All call for the apple haul! It’s that time of year to take advantage of sweet, crisp apples. This Crock Pot Apple Crisp won’t require you to turn on your oven, is an easy way to make dessert for a crowd, and any leftovers are excellent topped with yogurt for breakfast the next day (trust me).
Without fail, every apple season, I go bonkers at the orchard.
It’s as if, the moment I step into the rows of apple trees, I temporarily forget that I am feeding a household of two, not a family of fruit bats.
Bring on the surplus!
Apples have a good shelf life.
Plus, my friends who often apple pick alongside me have come to count on me showing up with a great big apple dessert.

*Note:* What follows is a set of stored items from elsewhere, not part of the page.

(** * Business Manager back office: payroll, roster and time arithmetic

    A shallow embedding of [src/app.py].  Python [float]s are IEEE 754
    binary64 numbers and are modelled by Rocq's primitive floats, so every
    amount below is computed bit for bit as the program computes it.
    Exceptions are values of [error]; a handler that may raise returns a
    [result].  A handler is modelled as the Python function it is: the
    value it returns or the exception it raises, together with the stored
    rows after the call where it writes; turning the returned value into a
    JSON response is not part of it.  Dictionaries keep insertion order
    (sums of floats depend on it) and are association lists. *)

From Stdlib Require Import ZArith Floats Bool List String Ascii Lia.
Import ListNotations.

Set Warnings "-inexact-float".

Open Scope Z_scope.

(** ** Exceptions *)

Inductive error : Type :=
| ValueError          (* strptime: malformed time or date *)
| KeyError            (* employees[emp_id] on an absent id *)
| AttributeError      (* attribute access on the None that s.get returned *)
| IntegrityError      (* commit: NOT NULL constraint failed *)
| HTTP400 (detail : string).

Definition result (A : Type) : Type := (A + error)%type.

Definition ret {A} (a : A) : result A := inl a.
Definition raise {A} (e : error) : result A := inr e.
Definition bind {A B} (m : result A) (k : A -> result B) : result B :=
  match m with
  | inl a => k a
  | inr e => inr e
  end.

Notation "x <- m ;; k" := (bind m (fun x => k))
  (at level 61, m at next level, right associativity).

(** A [for] loop whose body may raise: the accumulator is threaded from
    left to right and the first exception stops the loop. *)
Fixpoint for_each {A S} (body : S -> A -> result S) (l : list A) (s : S)
  : result S :=
  match l with
  | [] => ret s
  | a :: l' => s' <- body s a ;; for_each body l' s'
  end.

(** ** Python floats *)

Module PyFloat.
(** ** Machine integers

    The microcode is modelled on an LP64 target: [long] and
    [unsigned long] are 64 bits wide, [int] is 32.  A C value is a [Z];
    [slong] and [ulong] reduce a mathematical result to the range of the C
    type it is stored in (two's complement). *)

Definition WORD : Z := 2 ^ 64.
Definition ulong (z : Z) : Z := z mod 18446744073709551616.
Definition slong (z : Z) : Z :=
  (z + 9223372036854775808) mod 18446744073709551616 - 9223372036854775808.
Definition uint (z : Z) : Z := z mod 4294967296.

Declare Scope slong_scope.
Delimit Scope slong_scope with SL.
Declare Scope ulong_scope.
Delimit Scope ulong_scope with UL.

(** Arithmetic whose result is converted to [long] ... *)
Notation "x + y" := (slong (Z.add x y)) : slong_scope.
Notation "x - y" := (slong (Z.sub x y)) : slong_scope.
Notation "x * y" := (slong (Z.mul x y)) : slong_scope.
Notation "- x" := (slong (Z.opp x)) : slong_scope.
Notation "x << y" := (slong (Z.shiftl x y)) (at level 55) : slong_scope.

(** ... and to [unsigned long]. *)
Notation "x + y" := (ulong (Z.add x y)) : ulong_scope.
Notation "x - y" := (ulong (Z.sub x y)) : ulong_scope.
Notation "x * y" := (ulong (Z.mul x y)) : ulong_scope.
Notation "x << y" := (ulong (Z.shiftl x y)) (at level 55) : ulong_scope.

(** Operators that cannot leave the range of their arguments. *)
Notation "x >>> y" := (Z.shiftr x y) (at level 55) : Z_scope.
Notation "x & y" := (Z.land x y) (at level 56) : Z_scope.
Notation "x .| y" := (Z.lor x y) (at level 58) : Z_scope.
Notation "x ^^ y" := (Z.lxor x y) (at level 57) : Z_scope.
Notation "x &~ y" := (Z.ldiff x y) (at level 56) : Z_scope.

Definition is_ulong (z : Z) : Prop := 0 <= z < 18446744073709551616.
Definition is_slong (z : Z) : Prop :=
  -9223372036854775808 <= z < 9223372036854775808.

(** ** The option monad: [None] is a failed [BIGNUM_ASSERT] or a C error
    exit. *)

Definition obind {A B} (o : option A) (f : A -> option B) : option B :=
  match o with Some a => f a | None => None end.

Declare Scope option_scope.
Delimit Scope option_scope with option.
Notation "'let*' x := e 'in' k" := (obind e (fun x => k))
  (at level 10, x pattern, e at level 200, k at level 200) : Z_scope.
Notation "'assert*' b 'in' k" := (if b then k else None)
  (at level 10, b at level 200, k at level 200, only parsing) : Z_scope.

Lemma obind_some {A B} (o : option A) (a : A) (f : A -> option B) :
  o = Some a -> obind o f = f a.
Proof. now intros ->. Qed.

(** ** Tactics *)

(** Split on the boolean tests of the goal, leaving arithmetic facts. *)
Ltac reflect_bools :=
  repeat match goal with
  | H : (_ <? _) = true |- _ => apply Z.ltb_lt in H
  | H : (_ <? _) = false |- _ => apply Z.ltb_ge in H
  | H : (_ <=? _) = true |- _ => apply Z.leb_le in H
  | H : (_ <=? _) = false |- _ => apply Z.leb_gt in H
  | H : (_ =? _) = true |- _ => apply Z.eqb_eq in H
  | H : (_ =? _) = false |- _ => apply Z.eqb_neq in H
  | H : negb _ = true |- _ => apply negb_true_iff in H
  | H : negb _ = false |- _ => apply negb_false_iff in H
  | H : (_ && _)%bool = true |- _ => apply andb_true_iff in H; destruct H
  end.

Ltac case_if :=
  match goal with
  | |- context [if ?b then _ else _] =>
      lazymatch b with
      | context [if _ then _ else _] => fail
      | _ => destruct b eqn:?; reflect_bools
      end
  end.

(** Remove the conversions whose argument is visibly in range. *)
Lemma ulong_small z : 0 <= z < 18446744073709551616 -> ulong z = z.
Proof. apply Z.mod_small. Qed.

Lemma slong_small z :
  -9223372036854775808 <= z < 9223372036854775808 -> slong z = z.
Proof. intros H. unfold slong. rewrite Z.mod_small; lia. Qed.

Lemma uint_small z : 0 <= z < 4294967296 -> uint z = z.
Proof. apply Z.mod_small. Qed.

Lemma ulong_range z : is_ulong (ulong z).
Proof. apply Z.mod_pos_bound; lia. Qed.

Lemma slong_range z : is_slong (slong z).
Proof.
  unfold is_slong, slong.
  pose proof (Z.mod_pos_bound (z + 9223372036854775808) 18446744073709551616).
  lia.
Qed.

Lemma mul_range a b m n : 0 <= a < m -> 0 <= b < n -> 0 <= a * b < m * n.
Proof. nia. Qed.

Ltac unwrap_by tac :=
  repeat match goal with
  | |- context [slong ?z] =>
      lazymatch z with
      | context [slong _] => fail
      | context [ulong _] => fail
      | _ => rewrite (slong_small z) by tac
      end
  | |- context [ulong ?z] =>
      lazymatch z with
      | context [slong _] => fail
      | context [ulong _] => fail
      | _ => rewrite (ulong_small z) by tac
      end
  end.

Ltac unwrap := unwrap_by lia.

(** ** Bits of integers *)

Create Rewrite HintDb zbits.
#[export] Hint Rewrite Z.lor_spec Z.land_spec Z.lxor_spec Z.ldiff_spec
  Z.bits_0 orb_false_r orb_false_l andb_false_r andb_false_l andb_true_r
  andb_true_l xorb_false_r xorb_false_l : zbits.
#[export] Hint Rewrite Z.shiftr_spec Z.lnot_spec Z.shiftl_spec Z.bits_m1
  using lia : zbits.

Lemma testbit_high z k i : 0 <= z < 2 ^ k -> k <= i -> Z.testbit z i = false.
Proof.
  intros H Hk. destruct (Z.eqb_spec z 0) as [-> | Hz]; [apply Z.bits_0 |].
  assert (Hlog : Z.log2 z < k) by (apply Z.log2_lt_pow2; lia).
  apply Z.bits_above_log2; lia.
Qed.

Lemma shiftl_lor_add h l k :
  0 <= k -> 0 <= l < 2 ^ k -> Z.lor (Z.shiftl h k) l = h * 2 ^ k + l.
Proof.
  intros Hk Hl. rewrite <- Z.shiftl_mul_pow2 by lia.
  assert (D : Z.land (Z.shiftl h k) l = 0).
  { apply Z.bits_inj'. intros i Hi. autorewrite with zbits.
    destruct (Z.ltb_spec i k).
    - rewrite (Z.testbit_neg_r h) by lia. reflexivity.
    - rewrite (testbit_high l k) by lia. apply andb_false_r. }
  rewrite <- Z.lxor_lor, Z.add_nocarry_lxor by exact D. reflexivity.
Qed.

Lemma testbit_split lo hi k i :
  0 <= k -> 0 <= lo < 2 ^ k -> 0 <= i ->
  Z.testbit (lo + 2 ^ k * hi) i =
  if i <? k then Z.testbit lo i else Z.testbit hi (i - k).
Proof.
  intros Hk Hlo Hi.
  replace (lo + 2 ^ k * hi) with (hi * 2 ^ k + lo) by ring.
  rewrite <- shiftl_lor_add by lia. autorewrite with zbits.
  destruct (Z.ltb_spec i k).
  - rewrite (Z.testbit_neg_r hi) by lia. reflexivity.
  - rewrite (testbit_high lo k) by lia. apply orb_false_r.
Qed.

Lemma nonneg_bits z k :
  0 <= k -> (forall i, k <= i -> Z.testbit z i = false) -> 0 <= z < 2 ^ k.
Proof.
  intros Hk H.
  assert (E : z = Z.land z (Z.ones k)).
  { apply Z.bits_inj'. intros i Hi. autorewrite with zbits.
    destruct (Z.ltb_spec i k).
    - rewrite Z.ones_spec_low by lia. now rewrite andb_true_r.
    - rewrite H by lia. reflexivity. }
  rewrite E, Z.land_ones by lia. apply Z.mod_pos_bound. lia.
Qed.

(** A bitwise operator acts on low and high parts separately. *)
Section Bitop.
Variable op : Z -> Z -> Z.
Variable f : bool -> bool -> bool.
Hypothesis op_spec : forall a b i, Z.testbit (op a b) i = f (Z.testbit a i) (Z.testbit b i).
Hypothesis f00 : f false false = false.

It would be a pity to let them down.
Today’s simple slow cooker apple crisp is laced with cinnamon and ginger, sweetened with maple syrup, and has a generous, buttery oat topping, just as any good crisp should.
You can make this apple crisp with any mix of baking apples.
Take a look at what’s available near you and embrace the apple craze.
Looking for a dairy-free apple crisp? Check out the Everyone’s Invited Apple Cranberry Crisp in my cookbook (my favorite!) or this Vegan Apple Crisp.
How to Make Crock Pot Apple Crisp
The most challenging part of making a crisp in a crock pot is getting the topping crispy.
Fortunately, I learned a thing or two from this Slow Cooker Triple Berry Crisp and have you covered.
Your topping will be golden, glorious, and worthy of the name “crisp” indeed!
- Apples. You can use a single variety of sweet, crisp apples (Honeycrisp is my go-to) or a mix. Just make sure that the apples are a good variety for baking, or your crisp will turn out watery.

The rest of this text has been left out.